Not everyone who makes a lot of money is a super talent. Many gamblers make more money than the smartest academics. Making money is a different skill set and depends on many variables. Some don’t need any talent to be making plenty of money or living a life of plenty.
The other linkage that is often misleading is the interchangeability of skills. A top surgeon will naturally be a good national leader. Or a top soldier will automatically be a good ministers. You can stretch this to every profession and the answer is obvious. The different skills and talents required in different profession can be totally irrelevant to the job of a politician. It has been proven that a too clever politician can be a liability instead.
The other disadvantage of attracting talents by virtue of their success in their chosen field to go to politics can be the loss of both professions when the former profession lost an excellent professional who ended up as a mediocre politician.
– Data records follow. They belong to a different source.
(* ===== verification/KList.v ===== *)
(** * KList: the kernel's doubly linked list ([pintos/src/lib/kernel/list.c])

    A [struct list] at address [list] holds its [head] element at offset 0 and its
    [tail] element at offset 8 (two 4-byte pointers per [struct list_elem] on
    i386); interior elements live anywhere else in the heap.  Every function of
    [list.c] is translated statement by statement over that heap.  Comparison
    callbacks are functions of the two element addresses.

    Loops carry fuel taken from the number of heap cells, which bounds the length
    of any well-formed list. *)

From S2P Require Import Prelude Links.

(** [struct list_elem]. *)
Record list_elem := ListElem { prev : Z; next : Z }.

#[export] Instance list_elem_linked : Linked list_elem.
Proof.
  refine {| l_prev := prev; l_next := next;
            l_set_prev v e := ListElem v (next e);
            l_set_next v e := ListElem (prev e) v |}; done.
Defined.

Abbreviation lheap := (gmap Z list_elem).

(** [&list->head] and [&list->tail]. *)
Definition head_of (list : Z) : Z := list.
Definition tail_of (list : Z) : Z := list + 8.

(** ** Traversal and tests *)

Definition is_head (elem : Z) : M lheap bool :=
  if bool_decide (elem = NULL) then mret false else
  p ← get_prev elem;
  if bool_decide (p = NULL) then
    n ← get_next elem; mret (bool_decide (n ≠ NULL))
  else mret false.

Definition is_interior (elem : Z) : M lheap bool :=
  if bool_decide (elem = NULL) then mret false else
  p ← get_prev elem;
  if bool_decide (p ≠ NULL) then
    n ← get_next elem; mret (bool_decide (n ≠ NULL))
  else mret false.

Definition is_tail (elem : Z) : M lheap bool :=
  if bool_decide (elem = NULL) then mret false else
  p ← get_prev elem;
  if bool_decide (p ≠ NULL) then
    n ← get_next elem; mret (bool_decide (n = NULL))
  else mret false.

(** C's short-circuit [a || b] on tests that read the heap. *)
Definition or_else (a b : M lheap bool) : M lheap bool :=
  x ← a; if (x : bool) then mret true else b.

Definition list_init (list : Z) : M lheap unit :=
  assert (bool_decide (list ≠ NULL));;
  set_prev (head_of list) NULL;;
  set_next (head_of list) (tail_of list);;
  set_prev (tail_of list) (head_of list);;
  set_next (tail_of list) NULL.

Definition list_begin (list : Z) : M lheap Z :=
  assert (bool_decide (list ≠ NULL));;
  get_next (head_of list).

Definition list_next (elem : Z) : M lheap Z :=
  ok ← or_else (is_head elem) (is_interior elem);
  assert ok;;
  get_next elem.

Definition list_end (list : Z) : M lheap Z :=
  assert (bool_decide (list ≠ NULL));;
  mret (tail_of list).

Definition list_rbegin (list : Z) : M lheap Z :=
  assert (bool_decide (list ≠ NULL));;
  get_prev (tail_of list).

Definition list_prev (elem : Z) : M lheap Z :=
  ok ← or_else (is_interior elem) (is_tail elem);
  assert ok;;
  get_prev elem.

Definition list_rend (list : Z) : M lheap Z :=
  assert (bool_decide (list ≠ NULL));;
  mret (head_of list).

Definition list_head (list : Z) : M lheap Z :=
  assert (bool_decide (list ≠ NULL));;
  mret (head_of list).

Definition list_tail (list : Z) : M lheap Z :=
  assert (bool_decide (list ≠ NULL));;
  mret (tail_of list).

(** ** Insertion and removal *)

Definition list_insert (before elem : Z) : M lheap unit :=
  ok ← or_else (is_interior before) (is_tail before);
  assert ok;;
  assert (bool_decide (elem ≠ NULL));;
  bp ← get_prev before;
  set_prev elem bp;;
  set_next elem before;;
  bp ← get_prev before;
  set_next bp elem;;
  set_prev before elem.

Definition list_splice (before first last : Z) : M lheap unit :=
  ok ← or_else (is_interior before) (is_tail before);
  assert ok;;
  if bool_decide (first = last) then mret tt else
  last ← list_prev last;
  ok ← is_interior first;
  assert ok;;
  ok ← is_interior last;
  assert ok;;
  (* Cleanly remove FIRST...LAST from its current list. *)
  fp ← get_prev first;
  ln ← get_next last;
  set_next fp ln;;
  ln ← get_next last;
  fp ← get_prev first;
  set_prev ln fp;;
  (* Splice FIRST...LAST into new list. *)
  bp ← get_prev before;
  set_prev first bp;;
  set_next last before;;
  bp ← get_prev before;
  set_next bp first;;
  set_prev before last.

Definition list_push_front (list elem : Z) : M lheap unit :=
  b ← list_begin list; list_insert b elem.

Definition list_push_back (list elem : Z) : M lheap unit :=
  e ← list_end list; list_insert e elem.

Definition list_remove (elem : Z) : M lheap Z :=
  ok ← is_interior elem;
  assert ok;;
  p ← get_prev elem;
  n ← get_next elem;
  set_next p n;;
  n ← get_next elem;
  p ← get_prev elem;
  set_prev n p;;
  get_next elem.

Definition list_empty (list : Z) : M lheap bool :=
  b ← list_begin list;
  e ← list_end list;
  mret (bool_decide (b = e)).

Definition list_front (list : Z) : M lheap Z :=
  e ← list_empty list;
  assert (negb e);;
  get_next (head_of list).

Definition list_back (list : Z) : M lheap Z :=
  e ← list_empty list;
  assert (negb e);;
  get_prev (tail_of list).

Definition list_pop_front (list : Z) : M lheap Z :=
  front ← list_front list;
  list_remove front;;
  mret front.

Definition list_pop_back (list : Z) : M lheap Z :=
  back ← list_back list;
  list_remove back;;
  mret back.

(** ** Whole-list operations *)

Fixpoint list_size_loop (fuel : nat) (list e cnt : Z) : M lheap Z :=
  match fuel with
  | O => nofuel
  | S fuel =>
    en ← list_end list;
    if bool_decide (e = en) then mret cnt else
    e' ← list_next e;
    list_size_loop fuel list e' (u32 (cnt + 1))
  end.

Definition list_size (list : Z) : M lheap Z :=
  n ← gets size;
  b ← list_begin list;
  list_size_loop n list b 0.

(** A C lvalue of type [struct list_elem *], for [swap]. *)
Record lvalue := LValue { rd : M lheap Z; wr : Z → M lheap unit }.
Definition lv_prev (e : Z) : lvalue := LValue (get_prev e) (set_prev e).
Definition lv_next (e : Z) : lvalue := LValue (get_next e) (set_next e).

Definition swap (a b : lvalue) : M lheap unit :=
  t ← rd a;
  vb ← rd b;
  wr a vb;;
  wr b t.

Fixpoint list_reverse_loop (fuel : nat) (list e : Z) : M lheap unit :=
  match fuel with
  | O => nofuel
  | S fuel =>
    en ← list_end list;
    if bool_decide (e = en) then mret tt else
    swap (lv_prev e) (lv_next e);;
    e' ← get_prev e;
    list_reverse_loop fuel list e'
  end.

Definition list_reverse (list : Z) : M lheap unit :=
  n ← gets size;
  emp ← list_empty list;
  if (emp : bool) then mret tt else
  b ← list_begin list;
  list_reverse_loop n list b;;
  swap (lv_next (head_of list)) (lv_prev (tail_of list));;
  hn ← get_next (head_of list);
  tp ← get_prev (tail_of list);
  swap (lv_prev hn) (lv_next tp).

(** ** Operations on ordered lists

    [less] is the client's [list_less_func], already applied to [aux]. *)
Section ordered.
Context (less : Z → Z → bool).

Fixpoint is_sorted_loop (fuel : nat) (a b : Z) : M lheap bool :=
  match fuel with
  | O => nofuel
  | S fuel =>
    a ← list_next a;
    if bool_decide (a = b) then mret true else
    p ← list_prev a;
    if less a p then mret false else is_sorted_loop fuel a b
  end.

Definition is_sorted (a b : Z) : M lheap bool :=
  n ← gets size;
  if bool_decide (a ≠ b) then is_sorted_loop n a b else mret true.

Fixpoint find_end_of_run_loop (fuel : nat) (a b : Z) : M lheap Z :=
  match fuel with
  | O => nofuel
  | S fuel =>
    a ← list_next a;
    if bool_decide (a = b) then mret a else
    p ← list_prev a;
    if less a p then mret a else find_end_of_run_loop fuel a b
  end.

Definition find_end_of_run (a b : Z) : M lheap Z :=
  n ← gets size;
  assert (bool_decide (a ≠ NULL));;
  assert (bool_decide (b ≠ NULL));;
  assert (bool_decide (a ≠ b));;
  find_end_of_run_loop n a b.

Fixpoint inplace_merge_loop (fuel : nat) (a0 a1b0 b1 : Z) : M lheap unit :=
  match fuel with
  | O => nofuel
  | S fuel =>
    if bool_decide (a0 = a1b0) || bool_decide (a1b0 = b1) then mret tt
    else if negb (less a1b0 a0) then
      a0 ← list_next a0;
      inplace_merge_loop fuel a0 a1b0 b1
    else
      a1b0 ← list_next a1b0;
      p ← list_prev a1b0;
      list_splice a0 p a1b0;;
      inplace_merge_loop fuel a0 a1b0 b1
  end.

Definition inplace_merge (a0 a1b0 b1 : Z) : M lheap unit :=
  n ← gets size;
  assert (bool_decide (a0 ≠ NULL));;
  assert (bool_decide (a1b0 ≠ NULL));;
  assert (bool_decide (b1 ≠ NULL));;
  ok ← is_sorted a0 a1b0;
  assert ok;;
  ok ← is_sorted a1b0 b1;
  assert ok;;
  inplace_merge_loop n a0 a1b0 b1.

(** The [for] loop of one pass of [list_sort]; returns [output_run_cnt]. *)
Fixpoint sort_pass_loop (fuel : nat) (list a0 output_run_cnt : Z) : M lheap Z :=
  match fuel with
  | O => nofuel
  | S fuel =>
    en ← list_end list;
    if bool_decide (a0 = en) then mret output_run_cnt else
    let output_run_cnt := u32 (output_run_cnt + 1) in
    en ← list_end list;
    a1b0 ← find_end_of_run a0 en;
    en ← list_end list;
    if bool_decide (a1b0 = en) then mret output_run_cnt else
    en ← list_end list;
    b1 ← find_end_of_run a1b0 en;
    inplace_merge a0 a1b0 b1;;
    sort_pass_loop fuel list b1 output_run_cnt
  end.

(** The enclosing [do ... while (output_run_cnt > 1)]. *)
Fixpoint list_sort_loop (fuel : nat) (list : Z) : M lheap unit :=
  match fuel with
  | O => nofuel
  | S fuel =>
    n ← gets size;
    a0 ← list_begin list;
    cnt ← sort_pass_loop n list a0 0;
    if bool_decide (1 < cnt) then list_sort_loop fuel list else mret tt
  end.

Definition list_sort (list : Z) : M lheap unit :=
  n ← gets size;
  assert (bool_decide (list ≠ NULL));;
  list_sort_loop n list;;
  b ← list_begin list;
  e ← list_end list;
  ok ← is_sorted b e;
  assert ok.

Fixpoint insert_ordered_loop (fuel : nat) (list elem e : Z) : M lheap Z :=
  match fuel with
  | O => nofuel
  | S fuel =>
    en ← list_end list;
    if bool_decide (e = en) then mret e else
    if less elem e then mret e else
    e ← list_next e;
    insert_ordered_loop fuel list elem e
  end.

Definition list_insert_ordered (list elem : Z) : M lheap unit :=
  n ← gets size;
  assert (bool_decide (list ≠ NULL));;
  assert (bool_decide (elem ≠ NULL));;
  b ← list_begin list;
  e ← insert_ordered_loop n list elem b;
  list_insert e elem.

Fixpoint list_unique_loop (fuel : nat) (list duplicates elem : Z) : M lheap unit :=
  match fuel with
  | O => nofuel
  | S fuel =>
    nx ← list_next elem;
    en ← list_end list;
    if bool_decide (nx = en) then mret tt else
    if negb (less elem nx) && negb (less nx elem) then
      list_remove nx;;
      (if bool_decide (duplicates ≠ NULL) then list_push_back duplicates nx else mret tt);;
      list_unique_loop fuel list duplicates elem
    else list_unique_loop fuel list duplicates nx
  end.

Definition list_unique (list duplicates : Z) : M lheap unit :=
  n ← gets size;
  assert (bool_decide (list ≠ NULL));;
  emp ← list_empty list;
  if (emp : bool) then mret tt else
  elem ← list_begin list;
  list_unique_loop n list duplicates elem.

Fixpoint list_max_loop (fuel : nat) (list max e : Z) : M lheap Z :=
  match fuel with
  | O => nofuel
  | S fuel =>
    en ← list_end list;
    if bool_decide (e = en) then mret max else
    let max := if less max e then e else max in
    e ← list_next e;
    list_max_loop fuel list max e
  end.

Definition list_max (list : Z) : M lheap Z :=
  n ← gets size;
  max ← list_begin list;
  en ← list_end list;
  if bool_decide (max ≠ en) then
    e ← list_next max;
    list_max_loop n list max e
  else mret max.

Fixpoint list_min_loop (fuel : nat) (list min e : Z) : M lheap Z :=
  match fuel with
  | O => nofuel
  | S fuel =>
    en ← list_end list;
    if bool_decide (e = en) then mret min else
    let min := if less e min then e else min in
    e ← list_next e;
    list_min_loop fuel list min e
  end.

Definition list_min (list : Z) : M lheap Z :=
  n ← gets size;
  min ← list_begin list;
  en ← list_end list;
  if bool_decide (min ≠ en) then
    e ← list_next min;
    list_min_loop n list min e
  else mret min.
End ordered.
(* ===== verification/Utlist.v ===== *)
(** * Utlist: the [DL_*] list macros of [kvstore/src/server/utlist.h]

    The macros keep a null-terminated list whose head's [prev] points at the last
    element.  [DL_APPEND] and [DL_DELETE] are translated branch by branch; each
    takes the current head pointer and returns the new one, the macro's assignment
    to [head].  Nodes carry a payload of any type, which the macros never touch. *)

From S2P Require Import Prelude Links.

Record dl_node (A : Type) := DlNode { dl_prev : Z; dl_next : Z; dl_data : A }.
Arguments DlNode {A} _ _ _.
Arguments dl_prev {A} _.
Arguments dl_next {A} _.
Arguments dl_data {A} _.

#[export] Instance dl_node_linked {A} : Linked (dl_node A).
Proof.
  refine {| l_prev := dl_prev; l_next := dl_next;
            l_set_prev v e := DlNode v (dl_next e) (dl_data e);
            l_set_next v e := DlNode (dl_prev e) v (dl_data e) |}; done.
Defined.

Section macros.
Context {D : Type}.
Abbreviation dheap := (gmap Z (dl_node D)).

Definition DL_APPEND (head add : Z) : M dheap Z :=
  if bool_decide (head ≠ NULL) then
    hp ← get_prev head;
    set_prev add hp;;
    hp ← get_prev head;
    set_next hp add;;
    set_prev head add;;
    set_next add NULL;;
    mret head
  else
    set_prev add add;;
    set_next add NULL;;
    mret add.

Definition DL_DELETE (head del : Z) : M dheap Z :=
  dp ← get_prev del;
  assert (bool_decide (dp ≠ NULL));;
  dp ← get_prev del;
  if bool_decide (dp = del) then mret NULL
  else if bool_decide (del = head) then
    dn ← get_next del;
    dp ← get_prev del;
    set_prev dn dp;;
    get_next del
  else
    dp ← get_prev del;
    dn ← get_next del;
    set_next dp dn;;
    dn ← get_next del;
    (if bool_decide (dn ≠ NULL) then
       dp ← get_prev del; set_prev dn dp
     else
       dp ← get_prev del; set_prev head dp);;
    mret head.

(** ** Representation *)

(** The payload at an address. *)
Definition dat (h : dheap) (p : Z) : option D := dl_data <$> deref h p.

Lemma dat_upd_prev h p v q : dat (upd_prev p v h) q = dat h q.
Proof.
  unfold dat, upd_prev. rewrite deref_upd. case_decide; [|done]. by destruct (deref h q).
Qed.

Lemma dat_upd_next h p v q : dat (upd_next p v h) q = dat h q.
Proof.
  unfold dat, upd_next. rewrite deref_upd. case_decide; [|done]. by destruct (deref h q).
Qed.

(** [dl h head xs]: the list headed by [head] holds the nodes [xs]. *)
Definition dl (h : dheap) (head : Z) (xs : list Z) : Prop :=
  NoDup xs ∧ chain h xs ∧
  match xs with
  | [] => head = NULL
  | x :: _ => head = x ∧ prv h x = last xs ∧
              (∀ z, last xs = Some z → nxt h z = Some NULL)
  end.

Lemma dl_cons_inv h head x xs :
  dl h head (x :: xs) →
  ∃ ys z, x :: xs = ys ++ [z] ∧ head = x ∧ NoDup (x :: xs) ∧ chain h (x :: xs) ∧
    prv h x = Some z ∧ nxt h z = Some NULL ∧ valid h x ∧ valid h z.
Proof.
  intros (Hnd & Hc & -> & Hp & Hn).
  destruct (exists_last (l:=x :: xs)) as (ys & z & Heq); [done|].
  rewrite Heq, last_snoc in Hp. rewrite Heq in Hn. specialize (Hn z (last_snoc _ _)).
  exists ys, z. split_and!; try done; eauto with links.
Qed.

Lemma dl_intro h x xs ys z :
  x :: xs = ys ++ [z] → NoDup (x :: xs) → chain h (x :: xs) →
  prv h x = Some z → nxt h z = Some NULL → dl h x (x :: xs).
Proof.
  intros Heq Hnd Hc Hp Hn. split_and!; try done; [by rewrite Heq, last_snoc|].
  intros w. rewrite Heq, last_snoc. by intros [= <-].
Qed.

Lemma dl_valid h head xs q : dl h head xs → q ∈ xs → valid h q.
Proof.
  intros Hd Hq. destruct xs as [|x xs]; [by apply elem_of_nil in Hq|].
  destruct (dl_cons_inv _ _ _ _ Hd) as (ys & z & Heq & _ & _ & Hc & _ & _ & Hx & _).
  destruct xs as [|y xs]; [apply list_elem_of_singleton in Hq; by subst|].
  apply chain_valid in Hc; [|simpl; lia]. rewrite Forall_forall in Hc. by apply Hc.
Qed.

(** Heaps that agree outside the nodes of a list, with payloads untouched. *)
Definition relinked (S : list Z) (h h' : dheap) : Prop :=
  same_cells h h' ∧ agree_off S h h' ∧ (∀ q, dat h' q = dat h q).

Lemma DL_APPEND_run h head xs a :
  dl h head xs → valid h a → a ∉ xs →
  ∃ head' h', DL_APPEND head a h = Ret (head', h') ∧ dl h' head' (xs ++ [a]) ∧
    relinked (a :: xs) h h'.
Proof.
  intros Hd Ha Hna. pose proof (valid_not_null _ _ Ha).
  destruct xs as [|x xs].
  { destruct Hd as (_ & _ & ->).
    exists a, (upd_next a NULL (upd_prev a a h)). split_and!.
    - unfold DL_APPEND. rewrite bool_decide_eq_false_2 by (intros Hn; by apply Hn).
      wr_prev. wr_next. done.
    - apply (dl_intro _ a [] [] a); try done; [by apply NoDup_singleton|by lk..].
    - split_and!; [cells| |intros; by rewrite dat_upd_next, dat_upd_prev].
      intros q Hq. assert (a ≠ q) by (intros ->; apply Hq; mem). split; by lk. }
  destruct (dl_cons_inv _ _ _ _ Hd) as (ys & z & Heq & -> & Hnd & Hc & Hxz & Hz & Hvx & Hvz).
  assert (a ≠ x) by (intros ->; apply Hna; mem).
  assert (a ≠ z) by (intros ->; apply Hna; rewrite Heq; mem).
  assert (x ≠ NULL) by (by eapply valid_not_null).
  exists x, (upd_next a NULL (upd_prev x a (upd_next z a (upd_prev a z h)))). split_and!.
  - unfold DL_APPEND. rewrite bool_decide_eq_true_2 by done.
    rd_prev z. wr_prev. rd_prev z. wr_next. wr_prev. wr_next. done.
  - apply (dl_intro _ x (xs ++ [a]) (x :: xs) a); [done| | |by lk|by lk].
    + rewrite app_comm_cons, NoDup_app. split_and!; [done| |by apply NoDup_singleton].
      intros q Hq Hq'. apply list_elem_of_singleton in Hq'. by subst.
    + rewrite app_comm_cons, Heq. apply chain_join; [|by lk|by lk|done].
      apply chain_upd_next'; [by rewrite <- Heq|]. rewrite <- Heq. 
      apply chain_upd_prev; [by apply NoDup_cons in Hnd as [? _]|]. rewrite Heq.
      apply chain_upd_next; [|apply chain_upd_prev'; [by rewrite <- Heq|by rewrite <- Heq]].
      rewrite Heq in Hnd. apply NoDup_app in Hnd as (_ & Hd' & _). intros Hzy.
      apply (Hd' z Hzy). mem.
  - split_and!; [cells| |intros; by rewrite dat_upd_next, dat_upd_prev, dat_upd_next, dat_upd_prev].
    intros q Hq. assert (a ≠ q) by (intros ->; apply Hq; mem).
    assert (x ≠ q) by (intros ->; apply Hq; mem).
    assert (z ≠ q) by (intros ->; apply Hq; rewrite Heq; mem). split; by lk.
Qed.

(** Deleting the head of a longer list, the last element, an inner element. *)
Lemma DL_DELETE_head h d b B :
  dl h d (d :: b :: B) →
  ∃ h', DL_DELETE d d h = Ret (b, h') ∧ dl h' b (b :: B) ∧ relinked (d :: b :: B) h h'.
Proof.
  intros Hd. destruct (dl_cons_inv _ _ _ _ Hd) as (ys & z & Heq & _ & Hnd & Hc & Hdz & Hz & Hvd & Hvz).
  pose proof Hc as Hc'. rewrite chain_cons2 in Hc'. destruct Hc' as (Hdb & Hbd & Hcb).
  apply NoDup_cons in Hnd as [Hdn Hnd].
  destruct ys as [|y ys]; [done|]. cbn [app] in Heq. injection Heq as <- Heq.
  assert (z ∈ b :: B) by (rewrite Heq; mem).
  assert (d ≠ z) by (intros ->; done). assert (d ≠ b) by (intros ->; apply Hdn; mem).
  assert (z ≠ NULL) by (by eapply valid_not_null).
  exists (upd_prev b z h). split_and!.
  - unfold DL_DELETE. rd_prev z. rb. rd_prev z.
    rewrite bool_decide_eq_false_2 by done. rewrite bool_decide_eq_true_2 by done.
    rd_next b. rd_prev z. wr_prev. apply get_next_run. by lk.
  - apply (dl_intro _ b B ys z); [done..| |by lk|by lk].
    apply chain_upd_prev; [by apply NoDup_cons in Hnd as [? _]|done].
  - split_and!; [cells| |intros; by rewrite dat_upd_prev].
    intros q Hq. assert (b ≠ q) by (intros ->; apply Hq; mem). split; by lk.
Qed.

Lemma DL_DELETE_inner h x A d B :
  dl h x (x :: A ++ d :: B) →
  ∃ h', DL_DELETE x d h = Ret (x, h') ∧ dl h' x (x :: A ++ B) ∧
    relinked (x :: A ++ d :: B) h h'.
Proof.
  intros Hd. destruct (dl_cons_inv _ _ _ _ Hd) as (ys & z & Heq & _ & Hnd & Hc & Hxz & Hz & Hvx & Hvz).
  destruct (exists_last (l:=x :: A)) as (A' & p & HA); [done|].
  rewrite app_comm_cons in Hnd, Hc. rewrite HA, <- app_assoc in Hc. cbn [app] in Hc.
  pose proof (chain_next _ _ _ _ _ Hc) as Hpd. pose proof (chain_prev _ _ _ _ _ Hc) as Hdp.
  apply NoDup_app in Hnd as (HndA & Hdis & HndB). apply NoDup_cons in HndB as [HdB HndB].
  assert (p ∈ x :: A) as HpA by (rewrite HA; mem).
  assert (p ≠ d) by (apply (notin_ne _ _ _ (Hdis p HpA)); mem).
  assert (x ≠ d) by (apply (notin_ne _ _ _ (Hdis x ltac:(mem))); mem).
  assert (p ≠ NULL) by (eapply valid_not_null; eauto with links).
  rewrite HA in HndA. pose proof HndA as HndA'. apply NoDup_app in HndA' as (_ & HpA' & _).
  assert (p ∉ A') as HpA0 by (intros Hin; apply (HpA' p Hin); mem).
  apply chain_split in Hc as [Hc1 Hc2]. apply chain_tail in Hc2.
  destruct B as [|b B].
  - (* [d] is the last element *)
    assert (z = d) as ->.
    { rewrite app_comm_cons in Heq. by apply app_inj_tail in Heq as [_ ->]. }
    exists (upd_prev x p (upd_next p NULL h)). rewrite app_nil_r. split_and!.
    + unfold DL_DELETE. rd_prev p. rb. rd_prev p. rewrite !bool_decide_eq_false_2 by done.
      rd_prev p. rd_next NULL. wr_next. rd_next NULL.
      rewrite bool_decide_eq_false_2 by (intros Hn; by apply Hn). rb. rd_prev p. wr_prev. done.
    + apply (dl_intro _ x A A' p); [done|by rewrite HA| |by lk|by lk].
      apply chain_upd_prev; [rewrite <- HA in HndA; by apply NoDup_cons in HndA as [? _]|].
      rewrite HA. by apply chain_upd_next.
    + split_and!; [cells| |intros; by rewrite dat_upd_prev, dat_upd_next].
      intros q Hq. assert (x ≠ q) by (intros ->; apply Hq; mem).
      assert (p ≠ q) by (intros ->; apply Hq; rewrite app_comm_cons; mem). split; by lk.
  - (* an element [b] follows *)
    rewrite chain_cons2 in Hc2. destruct Hc2 as (Hdb & Hbd & HcB).
    assert (b ∉ x :: A) as HbA by (intros Hin; apply (Hdis b Hin); mem).
    assert (z ∈ b :: B) as HzB.
    { assert (last (x :: A ++ d :: b :: B) = last (ys ++ [z])) as Hla by by rewrite Heq.
      rewrite app_comm_cons, last_snoc, last_app in Hla.
      assert (last (d :: b :: B) = last (b :: B)) as E by done. rewrite E in Hla.
      destruct (last (b :: B)) eqn:E'; [|by apply last_None in E'].
      simplify_eq. by apply last_Some_elem_of in E'. }
    assert (b ≠ x ∧ b ≠ p ∧ b ≠ d ∧ z ≠ p) as (?&?&?&?).
    { split_and!; [apply (notin_ne _ _ _ HbA); mem|by apply (notin_ne _ _ _ HbA)| |].
      - apply (notin_ne' _ _ _ HdB). mem.
      - intros ->. apply (Hdis p HpA). mem. }
    assert (b ≠ NULL) by (eapply valid_not_null; eauto with links).
    exists (upd_prev b p (upd_next p b h)). split_and!.
    + unfold DL_DELETE. rd_prev p. rb. rd_prev p. rewrite !bool_decide_eq_false_2 by done.
      rd_prev p. rd_next b. wr_next. rd_next b.
      rewrite bool_decide_eq_true_2 by done. rb. rd_prev p. wr_prev. done.
    + destruct (exists_last (l:=b :: B)) as (B' & z' & HB); [done|].
      assert (z' = z) as ->.
      { assert (ys ++ [z] = (x :: A ++ d :: B') ++ [z']) as E.
        { rewrite <- Heq, HB. app_eq. }
        by apply app_inj_tail in E as [_ <-]. }
      apply (dl_intro _ x (A ++ b :: B) ((x :: A) ++ B') z).
      * rewrite HB. app_eq.
      * rewrite app_comm_cons, NoDup_app. split_and!; [by rewrite HA| |done].
        intros q Hq Hq'. apply (Hdis q Hq). by right.
      * rewrite app_comm_cons, HA. apply chain_join; [|by lk|by lk|].
        -- apply chain_upd_prev'; [by rewrite <- HA|]. by apply chain_upd_next.
        -- apply chain_upd_prev; [by apply NoDup_cons in HndB as [? _]|].
           apply chain_upd_next'; [|done]. intros Hin. apply (Hdis p HpA). by right.
      * by lk.
      * by lk.
    + split_and!; [cells| |intros; by rewrite dat_upd_prev, dat_upd_next].
      intros q Hq. assert (b ≠ q) by (intros ->; apply Hq; mem).
      assert (p ≠ q) by (intros ->; apply Hq; rewrite app_comm_cons; mem). split; by lk.
Qed.

Lemma DL_DELETE_run h head A d B :
  dl h head (A ++ d :: B) →
  ∃ head' h', DL_DELETE head d h = Ret (head', h') ∧ dl h' head' (A ++ B) ∧
    relinked (A ++ d :: B) h h'.
Proof.
  intros Hd. destruct A as [|x A]; cbn [app] in *.
  - pose proof (dl_cons_inv _ _ _ _ Hd) as (ys & z & Heq & -> & _ & _ & Hdz & _ & Hvd & _).
    destruct B as [|b B]; [|destruct (DL_DELETE_head _ _ _ _ Hd) as (h' & ?); eauto].
    assert (z = d) as -> by (destruct ys as [|? [|??]]; by simplify_eq/=).
    exists NULL, h. pose proof (valid_not_null _ _ Hvd). split_and!; try done.
    + unfold DL_DELETE. rd_prev d. rb. rd_prev d. by rewrite bool_decide_eq_true_2.
    + split_and!; [constructor|done..].
  - pose proof (dl_cons_inv _ _ _ _ Hd) as (? & ? & _ & -> & _).
    destruct (DL_DELETE_inner _ _ _ _ _ Hd) as (h' & ?). eauto.
Qed.
End macros.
It is true, a fact.
There is no direct correlation between a high income earner and his ability to become a good political leader or a good national leader. Bring in a top notch gambler or thief and he would probably apply his gambling skills to run the country or steal from the country.
You don’t always get what you paid for. This is a fallacy that does not need any proving. Very often than not, a person who is motivated by making more money and can only be attracted by money, is a bad choice to lead the country. And using money to lure people into politics is already a big mistake.